Please could any of you brilliant fellow members assist me with this thread:  http://www.excelforum.com/excel-prog...hanges-2.html

Everything I have suggested thus far does not seem to be good enough and, I just can't seem to find a way to tweak or add to his current subject, without redoing the whole project, for which I do not have the time, or inclination for. :Frown: 

I also don't understand why he wants it the way he explains, as for as far as I am concerned, I don't see the need for that. :EEK!: 

Thank you guys. :Smilie:

----------


## TMS

Anyone care to look at this: http://www.excelforum.com/excel-prog...ge-failed.html

The code does work in its own right. However, an error occurs in the live workbook with 20+ linked worksheets.

Thanks

----------


## TMS

@Winon: the link doesn't work.

----------


## FDibbins

> @Winon: the link doesn't work.



worked for me  :Wink:

----------


## TMS

@Ford: you calling me a liar?  :Wink:  I get a 404 Page not Found

----------


## jaslake

@Winon
The Link is also broken for me (404 error)...

----------


## shg

Try http://www.excelforum.com/forum/show....php?t=1146029

----------


## TMS

This link is the one that's broken: http://www.excelforum.com/excel-prog...hanges-2.html

----------


## shg

Ah -- that one is truly broken.

----------


## jaslake

@TMS


Same issue...
Broken Link.jpg

----------


## TMS

@jaslake: yes, that's the very one.  Glad it's not just me  :Smilie:

----------


## Winon

Thanks Guys, much appreciated, really! :Smilie: 

FDibbins became known to me as a man always with a trick up is sleeve somewhere. :Wink: 

@ TMS and jaslake,

Hopefully this link will guide you. :Smilie:  http://www.excelforum.com/showthread...6316&p=4425875

Thank you for "Both of you three" looking at it, at least. Much appreciated!!!

Kind greetings.

----------


## davesexcel

Has anybody worked with this before?

OP has many "or" & "and" in a single string and would like to be able to color them.

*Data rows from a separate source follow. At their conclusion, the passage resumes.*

(** *** Decoder *)

Definition parse_kafka_message (record : json) : M json :=
  try_except
    (let! encoded_value := lift (py_get record "value" (JStr "")) in
     if negb (truthy encoded_value) then
       logger WARNING "Empty message value in record" [("record", record)] ;;!
       ret JNull
     else
       let! decoded_bytes := lift (b64decode env encoded_value) in
       let! message_str := lift (decode_utf8 env decoded_bytes) in
       let! message_data := lift (json_loads env message_str) in
       logger DEBUG "Parsed message" [("message", message_data)] ;;!
       ret message_data)
    (fun e =>
       logger ERROR "Failed to parse Kafka message"
         [("error", JStr (str_exn e)); ("record", record)] ;;!
       record_routing_error "parse_error" ;;!
       ret JNull).

(** *** Sender *)

Definition make_entry (i : nat) (message : json) : res entry :=
  let? queue_type := py_get message "queueType" (JStr "UNKNOWN") in
  let? product_id := py_get message "productId" (JStr "unknown") in
  Ok (Entry i message queue_type (py_str (py_repr env) product_id)).

Fixpoint make_entries (i : nat) (messages : list json) : res (list entry) :=
  match messages with
  | [] => Ok []
  | message :: rest =>
      let? e := make_entry i message in
      let? es := make_entries (S i) rest in
      Ok (e :: es)
  end.

(** ['Failed' in response and response['Failed']] *)
Definition has_failed (response : list (string * json)) : bool :=
  match Dict.get response "Failed" with
  | Some failed => truthy failed
  | None => false
  end.

(** [task] numbers the call among the submitted ones, so that the client may
    answer two equal calls differently. *)
Definition send_to_sqs_batch (task : nat) (messages : list json) (queue_url : string)
  : M bool :=
  try_except
    (let! entries := lift (make_entries 0 messages) in
     emit (SendMessageBatch queue_url entries) ;;!
     let! response := lift (send_message_batch env task queue_url entries) in
     if has_failed response then
       logger ERROR "SQS batch send failures"
         [("failed_messages", default JNull (Dict.get response "Failed"));
          ("queue_url", JStr queue_url)] ;;!
       record_routing_error "sqs_batch_failure" ;;!
       ret false
     else
       logger INFO "Successfully sent batch to SQS"
         [("queue_url", JStr queue_url); ("message_count", JNat (length messages))] ;;!
       ret true)
    (fun e =>
       logger ERROR "Failed to send batch to SQS"
         [("error", JStr (str_exn e)); ("queue_url", JStr queue_url);
          ("message_count", JNat (length messages))] ;;!
       record_routing_error "sqs_send_error" ;;!
       ret false).

(** *** Grouper *)

Definition route_message (grouped_messages : list (string * list json)) (message : json)
  : M (list (string * list json)) :=
  let! queue_type := lift (determine_queue_type message) in
  let! known := lift (if truthy queue_type then py_in queue_type grouped_messages
                      else Ok false) in
  match known, queue_type with
  | true, JStr key =>
      let! message' := lift (py_setitem message "queueType" queue_type) in
      let! group := lift (py_getitem grouped_messages key) in
      record_message_processed queue_type ;;!
      ret (Dict.set grouped_messages key (group ++ [message']))
  | _, _ =>
      logger WARNING "Unable to determine queue type" [("message", message)] ;;!
      record_routing_error "undetermined_queue_type" ;;!
      ret grouped_messages
  end.

Definition route_messages_by_queue_type (parsed_messages : list json)
  : M (list (string * list json)) :=
  for_each parsed_messages [("SMALL", []); ("MEDIUM", []); ("LARGE", [])] route_message.

(** *** Batcher and dispatcher *)

(** The slices [messages[i:i + BATCH_SIZE]] for [i] in
    [range(0, len(messages), BATCH_SIZE)]. *)
Definition batches (messages : list json) : list (list json) :=
  map (fun i => py_slice messages i (i + BATCH_SIZE))
      (py_range 0 (length messages) BATCH_SIZE).

(** A submitted task: its number, what [send_to_sqs_batch] returned, and the
    two fields kept next to the future. *)
Record future := Future {
  fut_task : nat;
  fut_value : bool;
  fut_queue_type : string;
  fut_batch_size : nat
}.

(** [executor.submit(send_to_sqs_batch, batch, queue_url)].  The pool runs
    the tasks side by side; how their observations interleave is not
    modelled, each task's are put where it is submitted, and what the task
    returns is settled by the client's answer. *)
Definition submit (queue_type queue_url : string) (futures : list future)
    (batch : list json) : M (list future) :=
  let task := length futures in
  let! value := send_to_sqs_batch task batch queue_url in
  ret (futures ++ [Future task value queue_type (length batch)]).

http://www.excelforum.com/excel-prog...ng-ranges.html

----------


## FDibbins

> @Ford: you calling me a liar?  I get a 404 Page not Found



Not for an instant  :EEK!:   Just saying that I could open the link, and it took me here...
http://www.excelforum.com/excel-prog...ge-failed.html

----------


## TMS

You're referring to MY link which does work.

This is the broken one from Winon: 



> Please could any of you brilliant fellow members assist me with this thread: http://www.excelforum.com/excel-prog...hanges-2.html

----------


## GeneralDisarray

Anyone know exactly what he's after?

http://www.excelforum.com/excel-form...i-formula.html

----------


## jeffreybrown

I thought I was going to be able to come up with something here, but alas, I have failed.

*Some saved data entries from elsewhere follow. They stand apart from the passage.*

(** X4: filtering again with the same predicate drops nothing: the second call
    returns every position of the filtered Series and leaves a permutation
    of it, the Series itself when the workers deliver in chunk order. *)
Theorem filter_twice_keeps_all (numCPU : Z) (order1 order2 : list Z)
    (condition : float -> bool) (series series1 : Series) (idxs1 : list Z) :
  1 <= numCPU ->
  Permutation order1 (zrange 0 numCPU) -> Permutation order2 (zrange 0 numCPU) ->
  FilterFloatSeries numCPU order1 condition series = Ok (idxs1, series1) ->
  exists idxs2 series2,
    FilterFloatSeries numCPU order2 condition series1 = Ok (idxs2, series2) /\
    Permutation idxs2 (zrange 0 (len (Float series1))) /\
    Permutation (Float series2) (Float series1) /\
    String series2 = String series1 /\
    (forall x, In x (Float series2) -> condition x = true) /\
    (order2 = zrange 0 numCPU -> series2 = series1).
Proof.
  intros HP Hp1 Hp2 Hr.
  assert (Hf : DataType series = "float").
  { unfold FilterFloatSeries in Hr.
    destruct (String.eqb_spec (DataType series) "float"); [assumption|discriminate]. }
  destruct (FilterFloatSeries_general numCPU order1 condition series Hf HP Hp1)
    as (i0 & kept & Hr0 & _ & _ & _ & Hk & _).
  rewrite Hr in Hr0. inversion Hr0; subst i0 series1. clear Hr0.
  assert (Hall : forall x, In x kept -> condition x = true).
  { intros x Hx. apply (Permutation_in _ Hk) in Hx.
    apply filter_In in Hx. tauto. }
  destruct (FilterFloatSeries_general numCPU order2 condition
              (mkSeries kept (String series) (DataType series)) Hf HP Hp2)
    as (idxs2 & kept2 & Hr2 & _ & Hi2 & _ & Hk2 & Hord).
  simpl in *. rewrite (matching_all kept condition Hall) in Hi2, Hord.
  rewrite (filter_all condition kept Hall) in Hk2, Hord.
  exists idxs2, (mkSeries kept2 (String series) (DataType series)).
  simpl. repeat split; try assumption.
  - intros x Hx. apply Hall. eapply Permutation_in; eassumption.
  - intros Ho. destruct (Hord Ho) as [_ ->]. reflexivity.
Qed.

Lemma filter_twice_keeps_all_witness :
  exists idxs2 series2,
    FilterFloatSeries 2 [0; 1] (fun x => PrimFloat.ltb 15 x)
      (mkSeries [30; 20]%float [] "float") = Ok (idxs2, series2) /\
    Permutation (Float series2) [30; 20]%float.
Proof.
  destruct (filter_twice_keeps_all 2 [1; 0] [0; 1] (fun x => PrimFloat.ltb 15 x)
              (mkSeries [10; 20; 30]%float [] "float")
              (mkSeries [30; 20]%float [] "float") [2; 1])
    as (idxs2 & series2 & Hr & _ & Hk & _).
  - lia.
  - vm_compute. constructor.
  - vm_compute. apply Permutation_refl.
  - reflexivity.
  - exists idxs2, series2. split; assumption.
Defined.

(** ** RemoveIndexes: bounds, identity, composition *)

Lemma gather_Some_bounds {A} (data : list A) indexes xs :
  gather data indexes = Some xs ->
  forall idx, In idx indexes -> 0 <= idx < len data.
Proof.
  revert xs. induction indexes as [|i rest IH]; simpl; intros xs Hg idx Hin;
    [contradiction|].
  destruct (index data i) as [x|] eqn:Hx; [|discriminate].
  destruct (gather data rest) as [r|] eqn:Hr; [|discriminate].
  destruct Hin as [<-|Hin]; [eapply index_Some_lt; eassumption|].
  eapply IH; [reflexivity|assumption].
Qed.

Lemma gather_ok_iff {A} (data : list A) indexes :
  (exists xs, gather data indexes = Some xs) <->
  (forall idx, In idx indexes -> 0 <= idx < len data).
Proof.
  split.
  - intros [xs Hg]. eapply gather_Some_bounds; eassumption.
  - intros Hb. destruct (gather_in_bounds data indexes Hb) as (xs & Hg & _).
    eauto.
Qed.

(** X5: RemoveIndexes returns exactly when every listed index is a position of
    the active sequence; otherwise it panics (and, being a panic inside the
    loop that fills the fresh slice, before the Series is assigned). *)
Theorem RemoveIndexes_returns_iff_in_bounds (series : Series) (indexes : list Z) :
  ((exists series', RemoveIndexes series indexes = Ok series') <->
   (forall idx, In idx indexes ->
      0 <= idx < (if (DataType series =? "float")%string
                  then len (Float series) else len (String series)))) /\
  ((exists idx, In idx indexes /\
      ~ 0 <= idx < (if (DataType series =? "float")%string
                    then len (Float series) else len (String series))) ->
   RemoveIndexes series indexes = Panic "index out of range").
Proof.
  unfold RemoveIndexes.
  destruct (String.eqb_spec (DataType series) "float") as [Ht|Ht].
  - pose proof (gather_ok_iff (Float series) indexes) as Hiff.
    destruct (gather (Float series) indexes) as [xs|] eqn:Hg.
    + split.
      * split; [intros _; apply Hiff; eauto|eauto].
      * intros (idx & Hin & Hout). exfalso. apply Hout.
        apply (proj1 Hiff); eauto.
    + split; [|reflexivity].
      split; [intros [s' Hs']; discriminate|].
      intros Hb. apply Hiff in Hb. destruct Hb as [xs Hxs]. discriminate.
  - pose proof (gather_ok_iff (String series) indexes) as Hiff.
    destruct (gather (String series) indexes) as [xs|] eqn:Hg.
    + split.
      * split; [intros _; apply Hiff; eauto|eauto].
      * intros (idx & Hin & Hout). exfalso. apply Hout.
        apply (proj1 Hiff); eauto.
    + split; [|reflexivity].
      split; [intros [s' Hs']; discriminate|].
      intros Hb. apply Hiff in Hb. destruct Hb as [xs Hxs]. discriminate.
Qed.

Could somebody please lend a hand?

http://www.excelforum.com/excel-form...-is-other.html

----------


## FlameRetired

Anybody have a handle on Google sheets?

http://www.excelforum.com/showthread...96#post4437096

----------


## snb

Can anybody handle this ?

http://www.excelforum.com/showthread...=1#post4438108

----------


## AliGW

Is anyone able to finish this one off? It's to do with creating and sorting a list using an array formula.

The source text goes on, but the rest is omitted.